◆ **Supplied records**
(** * A shallow embedding of hive-mind-solver (src/main.rs)

    The program reads two boards, each with one player token, and searches
    for a sequence of moves that takes both tokens to their exits on the same
    move.  This file models the data types, the tile lookup, the movement
    resolver (with ice sliding and teleports), the recursive search [solve],
    and the parsers, then proves the properties listed in the spec.

    Modelling conventions.
    - [isize] values are [Z]; [usize] values are [nat] (or [Z] when they come
      from an [as usize] cast, written out as reduction modulo [2^64]).
    - [&str] is a Rocq [string], i.e. a list of bytes.  Since the only
      characters the code tests for ('x', 'R', '\n', '\r', the tile glyphs)
      are ASCII, and ASCII bytes never occur inside a multi-byte UTF-8
      sequence, the byte offsets of [char_indices] are the list indices here.
    - Code that may panic or diverge returns an [Exec]: [Done] for a normal
      return, [Panic] for a panic ([panic!], [expect], [unwrap], [unimplemented!],
      out-of-bounds indexing), and [NoFuel] when the recursion bound given as
      [fuel] is exhausted.  [println!] tracing is not modelled. *)

From Stdlib Require Import ZArith Lia List String Ascii Bool Permutation.
Import ListNotations.
Open Scope Z_scope.

(** ** Execution results *)

Inductive Exec (A : Type) : Type :=
| Done (a : A)
| Panic (msg : string)
| NoFuel.
Arguments Done {A} a.
Arguments Panic {A} msg.
Arguments NoFuel {A}.

Definition bind {A B : Type} (m : Exec A) (k : A -> Exec B) : Exec B :=
  match m with
  | Done a => k a
  | Panic msg => Panic msg
  | NoFuel => NoFuel
  end.

Notation "x <- m ;; k" := (bind m (fun x => k))
  (at level 61, m at next level, right associativity).
(** X5. The labels of the machine template of the computed
    MachineDeployment object are, apart from the three topology labels, the
    labels of the topology merged over those of the class: for a key that
    both give, the value of the topology. Its annotations are the annotations
    of the topology merged over those of the class. *)
Theorem machineDeployment_template_metadata (s : Scope.t) md (r : Rand) state r' :
  computeMachineDeployment s md r = Returns ((Some state, None), r') →
  ∃ class object,
    ClusterBlueprint.MachineDeployments (Scope.Blueprint s)
      !! MachineDeploymentTopology.Class md = Some class
    ∧ MachineDeploymentState.Object state = Some object
    ∧ (∀ k, k ≠ ClusterLabelName → k ≠ ClusterTopologyOwnedLabel →
            k ≠ ClusterTopologyMachineDeploymentLabelName →
            mapindex (MachineDeployment.Spec_Template_Labels object) k =
              match mapindex (ObjectMeta.Labels (MachineDeploymentTopology.Metadata md)) k with
              | Some v => Some v
              | None => mapindex (ObjectMeta.Labels (MachineDeploymentBlueprint.Metadata class)) k
              end)
    ∧ (∀ k, mapindex (MachineDeployment.Spec_Template_Annotations object) k =
              match mapindex (ObjectMeta.Annotations (MachineDeploymentTopology.Metadata md)) k
              with
              | Some v => Some v
              | None =>
                  mapindex (ObjectMeta.Annotations (MachineDeploymentBlueprint.Metadata class)) k
              end).
Proof.
  intros H. apply computeMachineDeployment_success in H
    as (bp & cluster & g1 & r1 & g2 & r2 & g3 & Hbp & _ & _ & _ & _ & [= ->]).
  eexists bp, _. repeat (split; [done|]). split.
  - intros k H1 H2 H3.
    cbn [desiredMachineDeploymentObject MachineDeployment.Spec_Template_Labels
         MachineDeploymentState.Object].
    rewrite !mapindex_insert_other by done. apply mapindex_union.
  - intros k. apply mapindex_union.
Qed.

(** X6. The computed MachineDeployment object has the kind
    MachineDeployment and the API version of [clusterv1.GroupVersion]; it
    lives in the namespace of the current cluster, names the current cluster
    at [spec.clusterName] and at [spec.template.spec.clusterName], asks for
    the version of the topology, and its replicas are those of the machine
    deployment in the topology, nil when the topology gives none. *)
Theorem machineDeployment_spec (s : Scope.t) md (r : Rand) state r' :
  computeMachineDeployment s md r = Returns ((Some state, None), r') →
  ∃ cluster object,
    ClusterState.Cluster (Scope.Current s) = Some cluster
    ∧ MachineDeploymentState.Object state = Some object
    ∧ MachineDeployment.Kind object = "MachineDeployment"
    ∧ MachineDeployment.APIVersion object
        = schema.GroupVersion_String GroupVersion_Group GroupVersion_Version
    ∧ MachineDeployment.Namespace object = Cluster.Namespace cluster
    ∧ MachineDeployment.Spec_ClusterName object = Cluster.Name cluster
    ∧ MachineDeployment.Spec_Template_Spec_ClusterName object = Cluster.Name cluster
    ∧ MachineDeployment.Spec_Template_Spec_Version object
        = Some (Topology.Version (ClusterBlueprint.Topology (Scope.Blueprint s)))
    ∧ MachineDeployment.Spec_Replicas object = MachineDeploymentTopology.Replicas md.
Proof.
  intros H. apply computeMachineDeployment_success in H
    as (bp & cluster & g1 & r1 & g2 & r2 & g3 & _ & Hc & _ & _ & _ & [= ->]).
  by eexists cluster, _.
Qed.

◆ **Work required**
Output each line of the records above exactly, beginning at the first, and stop once the line containing "- Code that" has been output.

◆ **Response below**
(** * A shallow embedding of hive-mind-solver (src/main.rs)

    The program reads two boards, each with one player token, and searches
    for a sequence of moves that takes both tokens to their exits on the same
    move.  This file models the data types, the tile lookup, the movement
    resolver (with ice sliding and teleports), the recursive search [solve],
    and the parsers, then proves the properties listed in the spec.

    Modelling conventions.
    - [isize] values are [Z]; [usize] values are [nat] (or [Z] when they come
      from an [as usize] cast, written out as reduction modulo [2^64]).
    - [&str] is a Rocq [string], i.e. a list of bytes.  Since the only
      characters the code tests for ('x', 'R', '\n', '\r', the tile glyphs)
      are ASCII, and ASCII bytes never occur inside a multi-byte UTF-8
      sequence, the byte offsets of [char_indices] are the list indices here.
    - Code that may panic or diverge returns an [Exec]: [Done] for a normal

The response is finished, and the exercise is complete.